"""

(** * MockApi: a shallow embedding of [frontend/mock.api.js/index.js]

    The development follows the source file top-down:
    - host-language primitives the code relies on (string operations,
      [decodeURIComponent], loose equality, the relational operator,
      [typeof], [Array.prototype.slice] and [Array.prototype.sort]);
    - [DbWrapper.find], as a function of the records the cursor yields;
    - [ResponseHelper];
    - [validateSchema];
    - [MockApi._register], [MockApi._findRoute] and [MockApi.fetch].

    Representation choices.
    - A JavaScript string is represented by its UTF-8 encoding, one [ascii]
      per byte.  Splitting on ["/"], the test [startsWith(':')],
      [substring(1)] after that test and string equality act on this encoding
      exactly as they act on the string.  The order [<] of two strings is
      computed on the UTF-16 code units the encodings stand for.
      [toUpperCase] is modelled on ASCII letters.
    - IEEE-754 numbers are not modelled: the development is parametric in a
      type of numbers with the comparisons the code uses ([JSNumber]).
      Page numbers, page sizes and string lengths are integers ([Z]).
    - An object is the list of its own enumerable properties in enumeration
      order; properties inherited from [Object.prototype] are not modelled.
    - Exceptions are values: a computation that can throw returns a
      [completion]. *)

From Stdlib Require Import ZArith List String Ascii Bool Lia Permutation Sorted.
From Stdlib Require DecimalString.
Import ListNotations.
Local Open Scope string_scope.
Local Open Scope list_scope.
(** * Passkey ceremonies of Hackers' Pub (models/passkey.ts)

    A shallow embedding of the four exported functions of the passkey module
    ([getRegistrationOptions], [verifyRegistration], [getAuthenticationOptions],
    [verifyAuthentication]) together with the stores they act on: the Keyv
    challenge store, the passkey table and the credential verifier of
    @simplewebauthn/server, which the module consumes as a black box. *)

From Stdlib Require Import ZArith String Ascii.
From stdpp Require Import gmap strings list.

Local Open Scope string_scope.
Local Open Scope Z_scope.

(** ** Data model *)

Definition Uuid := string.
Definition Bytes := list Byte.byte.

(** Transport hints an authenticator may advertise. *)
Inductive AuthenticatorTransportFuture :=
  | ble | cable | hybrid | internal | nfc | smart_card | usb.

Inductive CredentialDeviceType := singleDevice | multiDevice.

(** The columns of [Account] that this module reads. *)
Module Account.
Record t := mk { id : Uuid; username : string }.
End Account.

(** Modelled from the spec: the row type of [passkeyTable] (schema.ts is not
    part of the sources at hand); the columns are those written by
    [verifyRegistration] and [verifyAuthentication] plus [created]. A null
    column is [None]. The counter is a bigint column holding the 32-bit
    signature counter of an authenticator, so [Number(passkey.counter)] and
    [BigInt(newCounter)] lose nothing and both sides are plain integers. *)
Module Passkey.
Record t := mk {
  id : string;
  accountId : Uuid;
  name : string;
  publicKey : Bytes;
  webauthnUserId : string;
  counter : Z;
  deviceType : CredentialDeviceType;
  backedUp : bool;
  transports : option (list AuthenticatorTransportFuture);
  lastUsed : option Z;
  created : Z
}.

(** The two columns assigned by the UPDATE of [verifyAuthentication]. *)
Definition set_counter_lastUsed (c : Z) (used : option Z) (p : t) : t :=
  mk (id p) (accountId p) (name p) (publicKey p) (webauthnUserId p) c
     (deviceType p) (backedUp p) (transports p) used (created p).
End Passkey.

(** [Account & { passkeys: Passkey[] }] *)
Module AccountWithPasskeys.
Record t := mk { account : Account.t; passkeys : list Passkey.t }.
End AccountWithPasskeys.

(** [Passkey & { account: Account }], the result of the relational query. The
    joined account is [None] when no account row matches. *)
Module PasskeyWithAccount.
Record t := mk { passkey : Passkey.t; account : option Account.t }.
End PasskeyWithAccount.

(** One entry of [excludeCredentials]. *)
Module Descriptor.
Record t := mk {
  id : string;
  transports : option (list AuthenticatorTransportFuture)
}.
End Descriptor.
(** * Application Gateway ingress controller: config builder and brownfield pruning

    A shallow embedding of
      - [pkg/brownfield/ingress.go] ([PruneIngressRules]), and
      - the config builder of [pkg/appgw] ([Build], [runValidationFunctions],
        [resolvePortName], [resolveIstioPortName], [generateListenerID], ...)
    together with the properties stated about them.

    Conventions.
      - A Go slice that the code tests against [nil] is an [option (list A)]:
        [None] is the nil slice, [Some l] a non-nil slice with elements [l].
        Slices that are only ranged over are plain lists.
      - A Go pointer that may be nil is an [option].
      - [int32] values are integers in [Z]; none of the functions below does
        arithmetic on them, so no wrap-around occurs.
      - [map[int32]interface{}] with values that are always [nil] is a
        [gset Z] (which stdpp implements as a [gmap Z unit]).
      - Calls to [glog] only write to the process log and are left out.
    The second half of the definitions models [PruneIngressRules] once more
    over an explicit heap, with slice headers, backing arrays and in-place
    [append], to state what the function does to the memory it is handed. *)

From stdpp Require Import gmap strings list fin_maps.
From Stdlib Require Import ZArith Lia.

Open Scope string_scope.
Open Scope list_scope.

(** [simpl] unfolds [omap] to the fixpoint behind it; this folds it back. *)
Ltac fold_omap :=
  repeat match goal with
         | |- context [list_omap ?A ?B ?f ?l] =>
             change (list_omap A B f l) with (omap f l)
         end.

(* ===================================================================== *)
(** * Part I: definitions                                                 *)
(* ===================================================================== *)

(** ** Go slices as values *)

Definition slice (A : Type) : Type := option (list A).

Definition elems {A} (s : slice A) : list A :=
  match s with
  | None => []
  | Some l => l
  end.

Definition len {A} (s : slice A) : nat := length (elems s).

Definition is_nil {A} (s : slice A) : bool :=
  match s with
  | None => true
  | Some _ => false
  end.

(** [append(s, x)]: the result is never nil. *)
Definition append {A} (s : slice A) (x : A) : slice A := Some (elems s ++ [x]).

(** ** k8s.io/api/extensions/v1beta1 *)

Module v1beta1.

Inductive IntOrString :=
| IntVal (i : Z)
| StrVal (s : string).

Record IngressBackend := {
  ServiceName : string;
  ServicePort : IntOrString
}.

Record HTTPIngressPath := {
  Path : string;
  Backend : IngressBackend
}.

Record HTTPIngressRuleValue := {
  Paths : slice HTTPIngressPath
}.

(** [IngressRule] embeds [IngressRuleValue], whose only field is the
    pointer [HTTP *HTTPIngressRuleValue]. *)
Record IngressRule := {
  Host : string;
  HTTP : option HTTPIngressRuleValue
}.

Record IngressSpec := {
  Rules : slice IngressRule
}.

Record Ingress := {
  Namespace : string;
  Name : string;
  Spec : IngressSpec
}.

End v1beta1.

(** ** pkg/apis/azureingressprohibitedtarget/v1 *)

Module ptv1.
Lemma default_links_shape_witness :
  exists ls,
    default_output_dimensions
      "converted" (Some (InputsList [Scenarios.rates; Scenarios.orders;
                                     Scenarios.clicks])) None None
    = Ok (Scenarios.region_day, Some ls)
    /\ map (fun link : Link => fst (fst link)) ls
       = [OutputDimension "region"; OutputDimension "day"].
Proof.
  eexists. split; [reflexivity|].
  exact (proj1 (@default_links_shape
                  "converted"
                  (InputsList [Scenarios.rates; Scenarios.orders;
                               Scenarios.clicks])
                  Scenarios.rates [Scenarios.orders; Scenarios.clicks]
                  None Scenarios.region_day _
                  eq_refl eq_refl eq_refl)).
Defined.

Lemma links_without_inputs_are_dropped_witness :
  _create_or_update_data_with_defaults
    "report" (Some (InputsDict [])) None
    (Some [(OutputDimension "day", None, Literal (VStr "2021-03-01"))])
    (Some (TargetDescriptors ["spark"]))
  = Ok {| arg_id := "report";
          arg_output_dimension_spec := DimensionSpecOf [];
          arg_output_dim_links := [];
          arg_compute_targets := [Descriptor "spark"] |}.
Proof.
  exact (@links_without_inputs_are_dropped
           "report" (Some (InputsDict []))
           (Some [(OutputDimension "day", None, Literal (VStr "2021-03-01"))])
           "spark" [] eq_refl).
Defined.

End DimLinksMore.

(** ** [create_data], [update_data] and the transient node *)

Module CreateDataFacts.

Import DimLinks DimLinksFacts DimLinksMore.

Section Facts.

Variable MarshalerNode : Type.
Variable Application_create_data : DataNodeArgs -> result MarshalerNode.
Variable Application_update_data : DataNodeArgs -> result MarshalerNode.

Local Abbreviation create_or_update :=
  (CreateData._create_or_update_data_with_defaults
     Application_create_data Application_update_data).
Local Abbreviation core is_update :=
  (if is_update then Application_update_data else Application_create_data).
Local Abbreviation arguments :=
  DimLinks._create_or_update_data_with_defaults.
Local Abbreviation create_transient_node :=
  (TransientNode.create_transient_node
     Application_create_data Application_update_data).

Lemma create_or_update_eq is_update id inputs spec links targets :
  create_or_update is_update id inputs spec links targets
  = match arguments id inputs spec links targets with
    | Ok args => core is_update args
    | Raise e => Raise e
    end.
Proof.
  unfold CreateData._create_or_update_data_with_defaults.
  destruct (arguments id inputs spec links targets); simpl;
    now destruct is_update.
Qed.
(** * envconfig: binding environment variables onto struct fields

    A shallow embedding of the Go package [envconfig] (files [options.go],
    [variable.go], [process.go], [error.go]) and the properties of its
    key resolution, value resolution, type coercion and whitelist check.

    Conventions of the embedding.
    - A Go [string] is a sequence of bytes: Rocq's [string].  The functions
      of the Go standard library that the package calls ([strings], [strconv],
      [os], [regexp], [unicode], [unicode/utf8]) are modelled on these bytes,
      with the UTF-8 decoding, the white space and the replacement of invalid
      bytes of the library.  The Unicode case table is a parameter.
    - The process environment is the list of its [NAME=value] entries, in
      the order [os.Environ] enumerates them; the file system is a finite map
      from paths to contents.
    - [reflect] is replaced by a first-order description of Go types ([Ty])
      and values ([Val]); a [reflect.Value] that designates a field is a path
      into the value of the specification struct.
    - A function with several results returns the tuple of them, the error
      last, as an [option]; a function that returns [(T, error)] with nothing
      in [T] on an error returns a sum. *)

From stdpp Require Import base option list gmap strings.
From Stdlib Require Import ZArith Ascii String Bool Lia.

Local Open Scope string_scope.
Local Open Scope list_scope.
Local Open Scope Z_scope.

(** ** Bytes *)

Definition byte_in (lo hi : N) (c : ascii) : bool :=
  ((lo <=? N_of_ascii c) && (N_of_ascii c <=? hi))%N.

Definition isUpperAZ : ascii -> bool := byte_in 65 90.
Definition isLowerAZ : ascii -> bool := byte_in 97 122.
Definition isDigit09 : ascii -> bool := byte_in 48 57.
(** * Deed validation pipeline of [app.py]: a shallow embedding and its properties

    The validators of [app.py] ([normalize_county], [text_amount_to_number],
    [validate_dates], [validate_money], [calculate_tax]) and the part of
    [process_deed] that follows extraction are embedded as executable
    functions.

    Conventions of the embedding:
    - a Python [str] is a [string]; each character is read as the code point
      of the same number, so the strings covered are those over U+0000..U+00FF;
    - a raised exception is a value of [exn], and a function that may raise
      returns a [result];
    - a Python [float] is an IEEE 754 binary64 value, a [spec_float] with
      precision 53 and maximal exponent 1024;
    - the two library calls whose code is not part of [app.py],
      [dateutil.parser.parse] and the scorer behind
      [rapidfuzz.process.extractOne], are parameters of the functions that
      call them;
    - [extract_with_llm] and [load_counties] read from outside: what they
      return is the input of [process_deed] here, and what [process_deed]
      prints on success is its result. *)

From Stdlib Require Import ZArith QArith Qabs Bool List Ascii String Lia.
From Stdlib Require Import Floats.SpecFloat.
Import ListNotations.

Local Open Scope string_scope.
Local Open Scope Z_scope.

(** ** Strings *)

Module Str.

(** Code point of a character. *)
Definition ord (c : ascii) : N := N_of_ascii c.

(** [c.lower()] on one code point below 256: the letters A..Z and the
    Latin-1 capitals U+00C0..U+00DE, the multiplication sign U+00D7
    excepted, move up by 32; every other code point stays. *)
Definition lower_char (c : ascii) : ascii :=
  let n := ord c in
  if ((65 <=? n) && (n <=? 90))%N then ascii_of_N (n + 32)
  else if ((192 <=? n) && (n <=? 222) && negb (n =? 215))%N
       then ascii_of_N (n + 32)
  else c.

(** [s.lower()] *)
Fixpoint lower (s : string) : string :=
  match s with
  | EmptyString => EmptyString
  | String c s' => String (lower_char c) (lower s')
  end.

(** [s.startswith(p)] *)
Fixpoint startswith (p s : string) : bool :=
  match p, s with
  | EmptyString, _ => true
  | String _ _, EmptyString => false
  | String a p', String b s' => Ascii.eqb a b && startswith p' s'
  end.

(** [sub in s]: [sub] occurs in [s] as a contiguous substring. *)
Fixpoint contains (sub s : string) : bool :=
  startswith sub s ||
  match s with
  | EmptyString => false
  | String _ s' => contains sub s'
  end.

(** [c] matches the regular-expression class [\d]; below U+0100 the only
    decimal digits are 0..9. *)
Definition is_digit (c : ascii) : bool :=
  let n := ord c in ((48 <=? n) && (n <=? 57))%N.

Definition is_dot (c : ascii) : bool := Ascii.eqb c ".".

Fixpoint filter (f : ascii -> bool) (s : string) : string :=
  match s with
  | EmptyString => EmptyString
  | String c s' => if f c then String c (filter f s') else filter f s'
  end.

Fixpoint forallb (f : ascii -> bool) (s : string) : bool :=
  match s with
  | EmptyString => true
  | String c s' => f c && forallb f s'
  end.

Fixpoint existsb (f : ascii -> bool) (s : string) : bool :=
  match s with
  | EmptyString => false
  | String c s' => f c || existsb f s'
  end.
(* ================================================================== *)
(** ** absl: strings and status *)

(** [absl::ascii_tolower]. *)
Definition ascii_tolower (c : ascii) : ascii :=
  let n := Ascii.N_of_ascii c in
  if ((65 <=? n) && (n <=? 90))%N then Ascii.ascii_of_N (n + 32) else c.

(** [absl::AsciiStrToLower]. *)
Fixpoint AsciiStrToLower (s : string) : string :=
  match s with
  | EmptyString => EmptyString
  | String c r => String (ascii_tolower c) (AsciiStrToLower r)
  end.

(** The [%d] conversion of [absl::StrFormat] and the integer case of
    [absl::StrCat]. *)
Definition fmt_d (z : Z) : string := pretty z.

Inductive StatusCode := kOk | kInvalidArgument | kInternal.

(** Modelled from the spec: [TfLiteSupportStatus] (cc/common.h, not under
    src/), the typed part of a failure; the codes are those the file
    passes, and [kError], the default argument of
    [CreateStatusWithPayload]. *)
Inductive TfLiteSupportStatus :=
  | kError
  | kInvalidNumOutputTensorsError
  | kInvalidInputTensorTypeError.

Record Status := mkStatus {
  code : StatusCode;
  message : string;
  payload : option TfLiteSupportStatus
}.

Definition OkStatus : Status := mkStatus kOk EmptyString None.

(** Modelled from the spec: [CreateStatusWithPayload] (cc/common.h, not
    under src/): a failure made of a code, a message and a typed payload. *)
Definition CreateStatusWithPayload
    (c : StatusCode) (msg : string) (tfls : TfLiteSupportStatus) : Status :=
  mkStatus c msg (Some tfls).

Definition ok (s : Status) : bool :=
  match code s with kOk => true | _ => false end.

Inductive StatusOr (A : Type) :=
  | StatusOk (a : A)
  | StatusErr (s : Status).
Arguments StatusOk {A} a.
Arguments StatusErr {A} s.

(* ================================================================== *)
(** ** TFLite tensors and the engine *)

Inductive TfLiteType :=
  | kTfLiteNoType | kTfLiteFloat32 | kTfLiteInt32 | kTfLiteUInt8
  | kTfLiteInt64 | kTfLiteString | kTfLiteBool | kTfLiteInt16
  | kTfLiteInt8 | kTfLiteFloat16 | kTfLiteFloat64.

"""

### Problem requirements
Look above for the line holding "default_output_dimensions". Print it and every line after it, exactly, through the line holding "(TransientNode.create_transient_node".

### Solution to this exercise
    default_output_dimensions
      "converted" (Some (InputsList [Scenarios.rates; Scenarios.orders;
                                     Scenarios.clicks])) None None
    = Ok (Scenarios.region_day, Some ls)
    /\ map (fun link : Link => fst (fst link)) ls
       = [OutputDimension "region"; OutputDimension "day"].
Proof.
  eexists. split; [reflexivity|].
  exact (proj1 (@default_links_shape
                  "converted"
                  (InputsList [Scenarios.rates; Scenarios.orders;
                               Scenarios.clicks])
                  Scenarios.rates [Scenarios.orders; Scenarios.clicks]
                  None Scenarios.region_day _
                  eq_refl eq_refl eq_refl)).
Defined.

Lemma links_without_inputs_are_dropped_witness :
  _create_or_update_data_with_defaults
    "report" (Some (InputsDict [])) None
    (Some [(OutputDimension "day", None, Literal (VStr "2021-03-01"))])
    (Some (TargetDescriptors ["spark"]))
  = Ok {| arg_id := "report";
          arg_output_dimension_spec := DimensionSpecOf [];
          arg_output_dim_links := [];
          arg_compute_targets := [Descriptor "spark"] |}.
Proof.
  exact (@links_without_inputs_are_dropped
           "report" (Some (InputsDict []))
           (Some [(OutputDimension "day", None, Literal (VStr "2021-03-01"))])
           "spark" [] eq_refl).
Defined.

End DimLinksMore.

(** ** [create_data], [update_data] and the transient node *)

Module CreateDataFacts.

Import DimLinks DimLinksFacts DimLinksMore.

Section Facts.

Variable MarshalerNode : Type.
Variable Application_create_data : DataNodeArgs -> result MarshalerNode.
Variable Application_update_data : DataNodeArgs -> result MarshalerNode.

Local Abbreviation create_or_update :=
  (CreateData._create_or_update_data_with_defaults
     Application_create_data Application_update_data).
Local Abbreviation core is_update :=
  (if is_update then Application_update_data else Application_create_data).
Local Abbreviation arguments :=
  DimLinks._create_or_update_data_with_defaults.
Local Abbreviation create_transient_node :=
  (TransientNode.create_transient_node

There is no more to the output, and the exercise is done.